На протяжении всего курса М. К., во многом исходя из Канта, расширяет область эстетики трансцендентального. Поскольку читатель уже убедился в этом, я помечу лишь один такой момент, касающейся существа видения формы. Обозначая невыразимость мысли, как состояние, философ говорит, что здесь «мы оказываемся в состоянии страсти доказательства миру своего существования». И тогда мы неуместны в мире. Эту напряженную точку сознания он обнаружил у Мандельштама, который выдвинул идеал совершенного мужчины, как человека родившегося. Такого у которого не потуг мысли, а мысль. И в «Утре акмеизма» выразил это в том, что философия искусства находится в самом искусстве, а назначение человека — стать человеком. Если есть только позыв к мысли, чести, а не они сами, то человек — нечто не-родившееся. С понятием (точнее метафорой) «родившегося» он связывает мандельштамовское различие между чувством — страстью к существованию (бытию) и любви к себе, а это выражено было когда-то в формуле Парменида — сущее и бытие едино. А только родившееся может, должно и имеет право быть высказанным.
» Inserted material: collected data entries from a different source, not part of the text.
(** [useCourseDetails]: the query function when the query is enabled
    ([enabled: !!termId && !!courseCode]), nothing otherwise. *)
Definition useCourseDetails (API_BASE_URL termId courseCode : string)
  : option (io (outcome json)) :=
  if JsString.truthy termId && JsString.truthy courseCode
  then Some (getCourseDetails API_BASE_URL termId courseCode)
  else None.

(** A collation to run the definitions with: the order of the code
    units. *)
Definition code_unit_compare (a b : string) : Z :=
  match String.compare a b with
  | Lt => (-1)%Z
  | Eq => 0%Z
  | Gt => 1%Z
  end.

End Hooks.

(** ** components/TermSelector.tsx (the second text of unnamed/part_004) *)

Module TermSelector.

Import Api Context.

(** The effect that sets the initial term; [terms] is [None] while the
    query has no data. *)
Definition initial_term_effect (terms : option (list Term))
  (sel : CourseSelection) : CourseSelection :=
  match terms with
  | Some ts =>
      if negb (JsString.truthy (selectedTerm sel))
         && (0 <? Z.of_nat (length ts))%Z
      then
        match ts !! (length ts - 1)%nat with
        | Some t =>
            let mostRecentTermId := id t in
            setSelectedTerm mostRecentTermId sel
        | None => sel
        end
      else sel
  | None => sel
  end.

End TermSelector.

(** ** frontend/src/components/CourseSelector.tsx

    App.tsx has the same constants, [handleCourseScroll] and
    [filteredAndDisplayedCourses], on its own state. *)

Module CourseSelector.

Definition INITIAL_COURSE_COUNT : Z := 30.
Definition LOAD_MORE_COUNT : Z := 30.

(** [l.slice(0, end)] *)
Definition slice0 {A} (l : list A) (end_ : Z) : list A :=
  let len := Z.of_nat (length l) in
  let k := if (end_ <? 0)%Z then Z.max (len + end_) 0 else Z.min end_ len in
  take (Z.to_nat k) l.

Definition filteredAndDisplayedCourses (courses : list string)
  (courseSearchQuery : string) (visibleCourseCount : Z) : list string :=
  let query := JsString.toLowerCase (JsString.trim courseSearchQuery) in
  let sourceCourses := courses in
  if JsString.truthy query then
    List.filter
      (fun course => JsString.includes (JsString.toLowerCase course) query)
      sourceCourses
  else slice0 sourceCourses visibleCourseCount.

(** The fields of the scroll target the handler reads. *)
Record ScrollTarget : Type := {
  scrollTop : Z;
  clientHeight : Z;
  scrollHeight : Z
}.

(** [handleCourseScroll]: the next value of [visibleCourseCount]. *)
Definition handleCourseScroll (courses : list string)
  (courseSearchQuery : string) (target : ScrollTarget)
  (visibleCourseCount : Z) : Z :=
  if JsString.truthy courseSearchQuery then visibleCourseCount
  else
    let threshold := 50%Z in
    let len := Z.of_nat (length courses) in
    if (scrollTop target + clientHeight target >=? scrollHeight target - threshold)%Z
       && (visibleCourseCount <? len)%Z
    then
      let prevCount := visibleCourseCount in
      Z.min (prevCount + LOAD_MORE_COUNT) len
    else visibleCourseCount.

(** [canLoadMoreCourses]: the list ends with the hint to scroll on. *)
Definition canLoadMoreCourses (courses : list string)
  (courseSearchQuery : string) (visibleCourseCount : Z) : bool :=
  let sourceCourses := courses in
  negb (JsString.truthy courseSearchQuery)
  && (visibleCourseCount <? Z.of_nat (length sourceCourses))%Z.

(** The scroll position is within the threshold of the end of the list. *)
Definition near_bottom (target : ScrollTarget) : Prop :=
  (scrollHeight target - 50 <= scrollTop target + clientHeight target)%Z.

(** The local state of the component together with the list it gets from
    [useCourses]. *)
Record State : Type := {
  courses : list string;
  isCoursePopoverOpen : bool;
  visibleCourseCount : Z;
  courseSearchQuery : string
}.

Definition initial : State :=
  {| courses := [];
     isCoursePopoverOpen := false;
     visibleCourseCount := INITIAL_COURSE_COUNT;
     courseSearchQuery := "" |}.

Inductive Event : Type :=
| CoursesFetched (l : list string)       (* useCourses has new data *)
| TermChanged                            (* selectedTerm of the context changed *)
| PopoverOpenChange (open : bool)
| SearchInput (text : string)
| Scroll (target : ScrollTarget).

(** The effect on [selectedTerm, isCoursePopoverOpen]. *)
Definition reset_effect (st : State) : State :=
  {| courses := courses st;
     isCoursePopoverOpen := isCoursePopoverOpen st;
     visibleCourseCount := INITIAL_COURSE_COUNT;
     courseSearchQuery :=
       if negb (isCoursePopoverOpen st) then "" else courseSearchQuery st |}.

Definition step (st : State) (ev : Event) : State :=
  match ev with
  | CoursesFetched l =>
      {| courses := l;
         isCoursePopoverOpen := isCoursePopoverOpen st;
         visibleCourseCount := visibleCourseCount st;
         courseSearchQuery := courseSearchQuery st |}
  | TermChanged => reset_effect st
  | PopoverOpenChange open =>
      if Bool.eqb open (isCoursePopoverOpen st) then st
      else
        reset_effect
          {| courses := courses st;
             isCoursePopoverOpen := open;
             visibleCourseCount := visibleCourseCount st;
             courseSearchQuery := courseSearchQuery st |}
  | SearchInput text =>
      {| courses := courses st;
         isCoursePopoverOpen := isCoursePopoverOpen st;
         visibleCourseCount := visibleCourseCount st;
         courseSearchQuery := text |}
  | Scroll target =>
      {| courses := courses st;
         isCoursePopoverOpen := isCoursePopoverOpen st;
         visibleCourseCount :=
           handleCourseScroll (courses st) (courseSearchQuery st) target
             (visibleCourseCount st);
         courseSearchQuery := courseSearchQuery st |}
  end.

Definition run_events (evs : list Event) (st : State) : State :=
  fold_left step evs st.

(** [handleCourseSelectInternal]: the selection of the context and the
    state of the component after an item of the list was chosen. *)
Definition handleCourseSelectInternal (currentValue : string)
  (sel : Context.CourseSelection) (st : State)
  : Context.CourseSelection * State :=
  let courseCode := currentValue in
  (if negb (String.eqb courseCode (Context.selectedCourse sel))
   then Context.setSelectedCourse courseCode sel
   else sel,
   step st (PopoverOpenChange false)).

(** What the list shows in a state. *)
Definition displayed (st : State) : list string :=
  filteredAndDisplayedCourses (courses st) (courseSearchQuery st)
    (visibleCourseCount st).

(** Whether the hint to scroll on is shown in a state. *)
Definition can_load_more (st : State) : bool :=
  canLoadMoreCourses (courses st) (courseSearchQuery st)
    (visibleCourseCount st).

End CourseSelector.

(** ** Toasts and the effects of a handler *)

Module Ui.

Inductive toast_kind : Type :=
| ToastSuccess | ToastError | ToastWarning | ToastLoading.

(** What a handler does to the outside: a toast, or a request handed to
    [fetch]. *)
Inductive Effect : Type :=
| Toast (kind : toast_kind) (title : string) (description : option string)
| Send (req : Request).

(** The requests among some effects. *)
Definition sent (effs : list Effect) : list Request :=
  omap (fun e => match e with Send req => Some req | Toast _ _ _ => None end)
    effs.

(** [o !== undefined && o !== null] for an optional value. *)
Definition defined {A} (o : option A) : bool :=
  match o with Some _ => true | None => false end.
Страдание по ушедшему бессмысленно — нельзя возродить сбывшееся. И тогда мы со своей истинной страстью к существованию неуместны. Страсть к кому-либо не имеет эмпирических оснований — она, как и жизнь, есть чудо, случайность. И у нас есть страх перед возможностью не состояться.
Но для того, чтобы состояться — нужно рождение. А для рождения нужны органы рождения и такими в нас бродят тоскующие произведения искусства, искусного труда, которые должны стать.
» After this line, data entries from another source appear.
(** The loop of lines 205-208, entered at index [i] with the characters
    [text] still to read. *)
Fixpoint accumulate (text : jsstring) (i : nat) (vec : list float)
  : list float :=
  match text with
  | [] => vec
  | c :: text' =>
      let idx := (i mod DIMS)%nat in
      accumulate text' (S i)
        (alter (fun v => (v + charCode c / 65535)%float) idx vec)
  end.

Definition handler_TEXT_EMBEDDING (_runtime : IAgentRuntime)
    (params : TextEmbeddingInput) : IO (list float) :=
  if negb (truthy params)
     || match params with EmbedObject None => true | _ => false end
  then mret zeros
  else
    let text :=
      match params with
      | EmbedString s => s
      | EmbedObject (Some t) => nullish_default t []
      | EmbedObject None | EmbedNull => []
      end in
    if negb (truthy (trim text)) then mret zeros
    else
      let vec := accumulate text 0 zeros in
      _ ← log debug "Generated placeholder embedding (local, matched): ";
      mret vec.

(** ** Vocabulary of the specification *)

(** The error taxonomy names the throw sites of [callLivepeerLLM]. *)
Definition ConfigurationError (e : exn) : Prop :=
  e = Error (js "Livepeer Gateway URL is not defined (LIVEPEER_GATEWAY_URL)").

Definition UpstreamError_status (st : N) (body_text : jsstring) (e : exn)
  : Prop :=
  e = Error (js "Livepeer request failed (" ++ decimal st ++ js "): "
             ++ body_text).

Definition UpstreamError_format (e : exn) : Prop :=
  e = Error (js "Invalid response format from Livepeer").

(** The fallback to [delta.content] is visible in the log. *)
Definition used_delta (tr : list event) : Prop :=
  In (Log warn (js "Falling back to delta.content for Livepeer response")) tr.

(** [occurs pat s]: the literal [pat] occurs somewhere in [s]. *)
Definition occurs (pat s : jsstring) : Prop :=
  exists before after, s = before ++ pat ++ after.

(** Entry [j] of the embedding as the specification words it: the sum, from
    zero and in reading order, of [charCode / 65535] over the positions of
    the text that are congruent to [j] modulo 384. The positions of [text]
    are counted from [i]. *)
Fixpoint entry_sum (text : jsstring) (i j : nat) (acc : float) : float :=
  match text with
  | [] => acc
  | c :: text' =>
      entry_sum text' (S i) j
        (if (i mod DIMS =? j)%nat then (acc + charCode c / 65535)%float
         else acc)
  end.

Definition embedding_spec (text : jsstring) : list float :=
  (fun j => entry_sum text 0 j 0%float) <$> seq 0 DIMS.

(** [all_from n c P]: [P] holds of the [n] numbers from [c] on. *)
Fixpoint all_from (n : nat) (c : N) (P : N -> bool) : bool :=
  match n with
  | O => true
  | S n' => P c && all_from n' (N.succ c) P
  end.

(** The text an embedding input carries, when it carries one. *)
Definition input_text (p : TextEmbeddingInput) : option jsstring :=
  match p with
  | EmbedString s => Some s
  | EmbedObject (Some (Some s)) => Some s
  | EmbedNull | EmbedObject _ => None
  end.

Definition whitespace_only (s : jsstring) : Prop :=
  Forall (fun c => is_whitespace c = true) s.

(** The response the runtime gave to the first request of a trace. *)
Definition response (runtime : IAgentRuntime) (tr : list event)
  : option Response :=
  match requests tr with
  | (url, init) :: _ => Some (fetch runtime url init)
  | [] => None
  end.

(** [message.content] and [delta.content] of the first choice. *)
Definition message_content (parsed : json_value) : option json_value :=
  Some parsed ?. p_choices ?. p_0 ?. p_message ?. p_content.

Definition delta_content (parsed : json_value) : option json_value :=
  Some parsed ?. p_choices ?. p_0 ?. p_delta ?. p_content.

(** The body of the first request of a trace. *)
Definition sent_body (tr : list event) : option Body.t :=
  match requests tr with
  | (_, init) :: _ => Some (body init)
  | [] => None
  end.

(** [resolves first second v]: [v] is what [first || second] yields when it
    yields a non-empty string, the first source winning over the second. *)
Definition resolves (first second : option jsstring) (v : jsstring) : Prop :=
  v <> [] /\
  (first = Some v \/ truthy first = false /\ second = Some v).

(** [without_trailing_slash e base]: [base] is [e] without its final slash,
    or [e] itself when [e] does not end in a slash. *)
Definition without_trailing_slash (e base : jsstring) : Prop :=
  e = base ++ js "/" \/ e = base /\ last e <> Some 47%N.

(** ** Sample hosts *)

Module Sample.

(** A parser of short digit strings. On a string of one to fifteen decimal
    digits it returns what both [parseInt] and [parseFloat] return. *)
Fixpoint digits (s : jsstring) (acc : N) : option N :=
  match s with
  | [] => Some acc
  | c :: s' =>
      if ((48 <=? c) && (c <=? 57))%N
      then digits s' (10 * acc + (c - 48))%N
      else None
  end.

Definition parseDigits (s : jsstring) : float :=
  match s, digits s 0 with
  | _ :: _, Some n =>
      if (length s <=? 15)%nat
      then PrimFloat.of_uint63 (Uint63.of_Z (Z.of_N n))
      else PrimFloat.nan
  | _, _ => PrimFloat.nan
  end.

Definition no_env : gmap string jsstring := ∅.

Definition gateway_env : gmap string jsstring :=
  {[ "LIVEPEER_GATEWAY_URL" := js "http://gateway.example/" ]}.

(** A runtime without settings and persona whose gateway always answers
    [res]. *)
Definition answering (res : Response) : IAgentRuntime := {|
  getSetting := fun _ => None;
  character_system := None;
  fetch := fun _ _ => res |}.

(** The same runtime with the gateway URL and API key as settings. *)
Definition with_settings (res : Response) : IAgentRuntime := {|
  getSetting := fun k =>
    if String.eqb k "LIVEPEER_GATEWAY_URL" then Some (js "http://setting.example")
    else if String.eqb k "LIVEPEER_API_KEY" then Some (js "setting-key")
    else None;
  character_system := None;
  fetch := fun _ _ => res |}.

(** A 200 response whose body is [{"choices": [choice]}]. *)
Definition completion (choice : json_value) : Response := {|
  ok := true;
  status := 200;
  text := [];
  json := Some (JObject [(js "choices", JArray [choice])]) |}.

Definition with_message (s : jsstring) : json_value :=
  JObject [(js "message", JObject [(js "content", JString s)])].

Definition with_delta (s : jsstring) : json_value :=
  JObject [(js "delta", JObject [(js "content", JString s)])].

Definition with_both (m d : jsstring) : json_value :=
  JObject [(js "message", JObject [(js "content", JString m)]);
           (js "delta", JObject [(js "content", JString d)])].

Definition failure (st : N) (body_text : jsstring) : Response := {|
  ok := false; status := st; text := body_text; json := None |}.

Definition ask (s : string) : GenerateTextParams := {|
  prompt := js s; maxTokens := None; temperature := None; others := [] |}.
Страх-тоску М. К. связывает с ощущением в России тоски по мировой культуре — «истинное произведение искусства отличается от неистинного тем, что истинное произведение искусства имеет содержание, рождающее тысячекратно родственные себе мысли в тысячах и миллионах других голов.» И это все наиболее точно выразилось в усилии мысли Мандельштама как тоска по своим действительным человеческим состояниям, в которых мы рождаемся как люди. Через такой эстетический момент реального человеческого бытия М. К. просматривает эстетику социальной реальности, расшифровывая внутреннюю задачу, которую задает эта тоска. Страхом «не-сбывшести» обладают государства и исторические образования. По М. К. русский человек, как гражданин, не состоялся за всю историю и наше гражданское состояние еще не родилось.
Вводя различение между вещью и существованием, М. К. на примере российской государственности показывает, что эта историческое образование — действительная вещь, но та которой никогда не существовало, она только хотела стать, только была в потугах состояния. Но не родилась и потому мы подобны одноплоскостным существам Пуанкаре. Одноплоскостные существа Пуанкаре — сквозная метафора М. К., на базе которой и через которую он постоянно демонстрирует элемент различения между действительным и мнимым мышлением (мышление и не мышление). Он его проверяет на показе социальных лекарств типа Чернышевского, на нашем действительном желании страдать и желании не страдать, а разговоры об этом — суть псевдоакты мысли, развернутое немышление. В этом ему помогает фраза Солона, высказанная Крезу о том, что о счастье кого-то можно узнать только после смерти. Для того, чтобы мыслить о страдании, или вообще о какой-либо моральной вещи — следует выделить предмет для мысли, а не бродить вокруг внешних квазипричин и квазиследствией, так как они — симулякры.